Posts Tagged ‘opinion’

An editorial: Time passes, and that’s a good thing

September 1, 2011

Today is the first day of September. Almost as much as New Year’s Day, it seems like a time for renewal and rebirth.

Kids are going back to school. The much-anticipated football season is right around the corner. Cooler weather gives us the energy to tackle projects that seemed too daunting during the hot days of summer.

As the leaves start showing their first blush of fall colors, we’re all reminded that time marches on, that the autumn of our lives is just around the corner, that nothing lasts forever. Vacation is over, and it’s time to head back to everyday life with renewed purpose and vigor.

The editorial board here at DavisW’s Blog goes on record today as being very much in favor of the progression of time.

It’s easy for us to forget how critical it is that there be a past, a present and a future. When things are good, we wish that time could stand still. When things are bad, we can’t wait till tomorrow. There’s a natural human tendency to regard the present as all-important, and thus the time we wish it always was.

But think about how awkward life would be if everything happened at the same time. You’d never get anything done. Instead of planning for retirement or for your children’s college education, you’d be wrestling with issues of serfdom, with the injustice of life under an all-powerful Extraterrestrial Overlord, with dinosaurs marauding through your garbage and futuristic robots knocking on your door, trying to sell you siding or new gutters or the benefits of a Mormon lifestyle.

It’s only because time passes gradually that we can put our lives in a logical, sequential order.
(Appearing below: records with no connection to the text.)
(* ===== verification/Session.v ===== *)
(** * Sessions

    internal/sys/session.go and the configuration half of internal/sys/host.go:
    the session object and its operations, the environment overlay, the
    process-wide session table with its cap and its unregister hooks.

    A [time.Time] is a number of nanoseconds and 0 is the zero time.  The
    session table maps an id to the state of the session object registered
    under it; an operation on the object is an update of that entry.  Starting
    a recording is a parameter of [RegisterSession]. *)

From S2P Require Import Prelude GoBytes.
From stdpp Require Import sorting.
#[local] Open Scope Z_scope.

(** ** The session object *)

(** An [io.Writer] is known by a number, since only its identity matters. *)
Record Elevation := mkElevation { el_Role : bytes; el_Reason : bytes; el_ExpiresAt : Z }.

Record ManagedAgent := mkAgent
  { ag_ID : bytes; ag_FlightID : bytes; ag_Worktree : bytes; ag_Allow : list bytes; ag_ExpiresAt : Z }.

Record Session := mkSession {
  s_ID : bytes;
  s_User : bytes;
  s_Principals : list bytes;
  s_CreatedAt : Z;
  s_Recording : bytes;
  s_Out : option (list Z);
  s_lastActive : Z;
  s_currentCommand : bytes;
  s_terminated : bool;
  s_ctx : option bool;
  s_hasPTY : bool;
  s_ptyClosed : bool;
  s_recorder : option Z;
  s_elevation : option Elevation;
  s_oidcProvider : bytes;
  s_eligibleRoles : list bytes;
  s_agentBinding : option ManagedAgent;
  s_envOverlay : gmap bytes bytes;
  s_dropPrivileges : bool;
  s_prompt : option Z;
  s_identitySource : bytes;
  s_controller : bytes
}.

Definition set_User (v : bytes) (s : Session) : Session :=
  mkSession (s_ID s) v (s_Principals s) (s_CreatedAt s) (s_Recording s) (s_Out s)
    (s_lastActive s) (s_currentCommand s) (s_terminated s) (s_ctx s) (s_hasPTY s)
    (s_ptyClosed s) (s_recorder s) (s_elevation s) (s_oidcProvider s)
    (s_eligibleRoles s) (s_agentBinding s) (s_envOverlay s) (s_dropPrivileges s)
    (s_prompt s) (s_identitySource s) (s_controller s).
Definition set_Principals (v : list bytes) (s : Session) : Session :=
  mkSession (s_ID s) (s_User s) v (s_CreatedAt s) (s_Recording s) (s_Out s)
    (s_lastActive s) (s_currentCommand s) (s_terminated s) (s_ctx s) (s_hasPTY s)
    (s_ptyClosed s) (s_recorder s) (s_elevation s) (s_oidcProvider s)
    (s_eligibleRoles s) (s_agentBinding s) (s_envOverlay s) (s_dropPrivileges s)
    (s_prompt s) (s_identitySource s) (s_controller s).
Definition set_CreatedAt (v : Z) (s : Session) : Session :=
  mkSession (s_ID s) (s_User s) (s_Principals s) v (s_Recording s) (s_Out s)
    (s_lastActive s) (s_currentCommand s) (s_terminated s) (s_ctx s) (s_hasPTY s)
    (s_ptyClosed s) (s_recorder s) (s_elevation s) (s_oidcProvider s)
    (s_eligibleRoles s) (s_agentBinding s) (s_envOverlay s) (s_dropPrivileges s)
    (s_prompt s) (s_identitySource s) (s_controller s).
Definition set_Recording (v : bytes) (s : Session) : Session :=
  mkSession (s_ID s) (s_User s) (s_Principals s) (s_CreatedAt s) v (s_Out s)
    (s_lastActive s) (s_currentCommand s) (s_terminated s) (s_ctx s) (s_hasPTY s)
    (s_ptyClosed s) (s_recorder s) (s_elevation s) (s_oidcProvider s)
    (s_eligibleRoles s) (s_agentBinding s) (s_envOverlay s) (s_dropPrivileges s)
    (s_prompt s) (s_identitySource s) (s_controller s).
Definition set_Out (v : option (list Z)) (s : Session) : Session :=
  mkSession (s_ID s) (s_User s) (s_Principals s) (s_CreatedAt s) (s_Recording s) v
    (s_lastActive s) (s_currentCommand s) (s_terminated s) (s_ctx s) (s_hasPTY s)
    (s_ptyClosed s) (s_recorder s) (s_elevation s) (s_oidcProvider s)
    (s_eligibleRoles s) (s_agentBinding s) (s_envOverlay s) (s_dropPrivileges s)
    (s_prompt s) (s_identitySource s) (s_controller s).
Definition set_lastActive (v : Z) (s : Session) : Session :=
  mkSession (s_ID s) (s_User s) (s_Principals s) (s_CreatedAt s) (s_Recording s)
    (s_Out s) v (s_currentCommand s) (s_terminated s) (s_ctx s) (s_hasPTY s)
    (s_ptyClosed s) (s_recorder s) (s_elevation s) (s_oidcProvider s)
    (s_eligibleRoles s) (s_agentBinding s) (s_envOverlay s) (s_dropPrivileges s)
    (s_prompt s) (s_identitySource s) (s_controller s).
Definition set_currentCommand (v : bytes) (s : Session) : Session :=
  mkSession (s_ID s) (s_User s) (s_Principals s) (s_CreatedAt s) (s_Recording s)
    (s_Out s) (s_lastActive s) v (s_terminated s) (s_ctx s) (s_hasPTY s)
    (s_ptyClosed s) (s_recorder s) (s_elevation s) (s_oidcProvider s)
    (s_eligibleRoles s) (s_agentBinding s) (s_envOverlay s) (s_dropPrivileges s)
    (s_prompt s) (s_identitySource s) (s_controller s).
Definition set_terminated (v : bool) (s : Session) : Session :=
  mkSession (s_ID s) (s_User s) (s_Principals s) (s_CreatedAt s) (s_Recording s)
    (s_Out s) (s_lastActive s) (s_currentCommand s) v (s_ctx s) (s_hasPTY s)
    (s_ptyClosed s) (s_recorder s) (s_elevation s) (s_oidcProvider s)
    (s_eligibleRoles s) (s_agentBinding s) (s_envOverlay s) (s_dropPrivileges s)
    (s_prompt s) (s_identitySource s) (s_controller s).
Definition set_ctx (v : option bool) (s : Session) : Session :=
  mkSession (s_ID s) (s_User s) (s_Principals s) (s_CreatedAt s) (s_Recording s)
    (s_Out s) (s_lastActive s) (s_currentCommand s) (s_terminated s) v (s_hasPTY s)
    (s_ptyClosed s) (s_recorder s) (s_elevation s) (s_oidcProvider s)
    (s_eligibleRoles s) (s_agentBinding s) (s_envOverlay s) (s_dropPrivileges s)
    (s_prompt s) (s_identitySource s) (s_controller s).
Definition set_ptyClosed (v : bool) (s : Session) : Session :=
  mkSession (s_ID s) (s_User s) (s_Principals s) (s_CreatedAt s) (s_Recording s)
    (s_Out s) (s_lastActive s) (s_currentCommand s) (s_terminated s) (s_ctx s)
    (s_hasPTY s) v (s_recorder s) (s_elevation s) (s_oidcProvider s)
    (s_eligibleRoles s) (s_agentBinding s) (s_envOverlay s) (s_dropPrivileges s)
    (s_prompt s) (s_identitySource s) (s_controller s).
Definition set_recorder (v : option Z) (s : Session) : Session :=
  mkSession (s_ID s) (s_User s) (s_Principals s) (s_CreatedAt s) (s_Recording s)
    (s_Out s) (s_lastActive s) (s_currentCommand s) (s_terminated s) (s_ctx s)
    (s_hasPTY s) (s_ptyClosed s) v (s_elevation s) (s_oidcProvider s)
    (s_eligibleRoles s) (s_agentBinding s) (s_envOverlay s) (s_dropPrivileges s)
    (s_prompt s) (s_identitySource s) (s_controller s).
Definition set_elevation (v : option Elevation) (s : Session) : Session :=
  mkSession (s_ID s) (s_User s) (s_Principals s) (s_CreatedAt s) (s_Recording s)
    (s_Out s) (s_lastActive s) (s_currentCommand s) (s_terminated s) (s_ctx s)
    (s_hasPTY s) (s_ptyClosed s) (s_recorder s) v (s_oidcProvider s)
    (s_eligibleRoles s) (s_agentBinding s) (s_envOverlay s) (s_dropPrivileges s)
    (s_prompt s) (s_identitySource s) (s_controller s).
Definition set_oidcProvider (v : bytes) (s : Session) : Session :=
  mkSession (s_ID s) (s_User s) (s_Principals s) (s_CreatedAt s) (s_Recording s)
    (s_Out s) (s_lastActive s) (s_currentCommand s) (s_terminated s) (s_ctx s)
    (s_hasPTY s) (s_ptyClosed s) (s_recorder s) (s_elevation s) v
    (s_eligibleRoles s) (s_agentBinding s) (s_envOverlay s) (s_dropPrivileges s)
    (s_prompt s) (s_identitySource s) (s_controller s).
Definition set_eligibleRoles (v : list bytes) (s : Session) : Session :=
  mkSession (s_ID s) (s_User s) (s_Principals s) (s_CreatedAt s) (s_Recording s)
    (s_Out s) (s_lastActive s) (s_currentCommand s) (s_terminated s) (s_ctx s)
    (s_hasPTY s) (s_ptyClosed s) (s_recorder s) (s_elevation s) (s_oidcProvider s) v
    (s_agentBinding s) (s_envOverlay s) (s_dropPrivileges s) (s_prompt s)
    (s_identitySource s) (s_controller s).
Definition set_agentBinding (v : option ManagedAgent) (s : Session) : Session :=
  mkSession (s_ID s) (s_User s) (s_Principals s) (s_CreatedAt s) (s_Recording s)
    (s_Out s) (s_lastActive s) (s_currentCommand s) (s_terminated s) (s_ctx s)
    (s_hasPTY s) (s_ptyClosed s) (s_recorder s) (s_elevation s) (s_oidcProvider s)
    (s_eligibleRoles s) v (s_envOverlay s) (s_dropPrivileges s) (s_prompt s)
    (s_identitySource s) (s_controller s).
Definition set_envOverlay (v : gmap bytes bytes) (s : Session) : Session :=
  mkSession (s_ID s) (s_User s) (s_Principals s) (s_CreatedAt s) (s_Recording s)
    (s_Out s) (s_lastActive s) (s_currentCommand s) (s_terminated s) (s_ctx s)
    (s_hasPTY s) (s_ptyClosed s) (s_recorder s) (s_elevation s) (s_oidcProvider s)
    (s_eligibleRoles s) (s_agentBinding s) v (s_dropPrivileges s) (s_prompt s)
    (s_identitySource s) (s_controller s).
Definition set_dropPrivileges (v : bool) (s : Session) : Session :=
  mkSession (s_ID s) (s_User s) (s_Principals s) (s_CreatedAt s) (s_Recording s)
    (s_Out s) (s_lastActive s) (s_currentCommand s) (s_terminated s) (s_ctx s)
    (s_hasPTY s) (s_ptyClosed s) (s_recorder s) (s_elevation s) (s_oidcProvider s)
    (s_eligibleRoles s) (s_agentBinding s) (s_envOverlay s) v (s_prompt s)
    (s_identitySource s) (s_controller s).
Definition set_prompt (v : option Z) (s : Session) : Session :=
  mkSession (s_ID s) (s_User s) (s_Principals s) (s_CreatedAt s) (s_Recording s)
    (s_Out s) (s_lastActive s) (s_currentCommand s) (s_terminated s) (s_ctx s)
    (s_hasPTY s) (s_ptyClosed s) (s_recorder s) (s_elevation s) (s_oidcProvider s)
    (s_eligibleRoles s) (s_agentBinding s) (s_envOverlay s) (s_dropPrivileges s) v
    (s_identitySource s) (s_controller s).
Definition set_identitySource (v : bytes) (s : Session) : Session :=
  mkSession (s_ID s) (s_User s) (s_Principals s) (s_CreatedAt s) (s_Recording s)
    (s_Out s) (s_lastActive s) (s_currentCommand s) (s_terminated s) (s_ctx s)
    (s_hasPTY s) (s_ptyClosed s) (s_recorder s) (s_elevation s) (s_oidcProvider s)
    (s_eligibleRoles s) (s_agentBinding s) (s_envOverlay s) (s_dropPrivileges s)
    (s_prompt s) v (s_controller s).
Definition set_controller (v : bytes) (s : Session) : Session :=
  mkSession (s_ID s) (s_User s) (s_Principals s) (s_CreatedAt s) (s_Recording s)
    (s_Out s) (s_lastActive s) (s_currentCommand s) (s_terminated s) (s_ctx s)
    (s_hasPTY s) (s_ptyClosed s) (s_recorder s) (s_elevation s) (s_oidcProvider s)
    (s_eligibleRoles s) (s_agentBinding s) (s_envOverlay s) (s_dropPrivileges s)
    (s_prompt s) (s_identitySource s) v.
Think how chaotic it would be for days and months and years to occur randomly. One day, it’s September 1, 2011; the next day it’s March 16, 1584; next, it’s the year 2525 (if Man is still alive).

Whether you think the universe was created in God’s image 6,000 years ago, or at the moment of a Big Bang some 13.7 billion years earlier than that, you’ve got to believe there was a beginning of time. And you’ve got to be glad you weren’t there. Who among us would want to be witnesses to the banishment of Adam and Eve from the Garden of Eden, or the explosion of a primordial atom into a trillion stars? It would be awkward, or it would be loud, or possibly both.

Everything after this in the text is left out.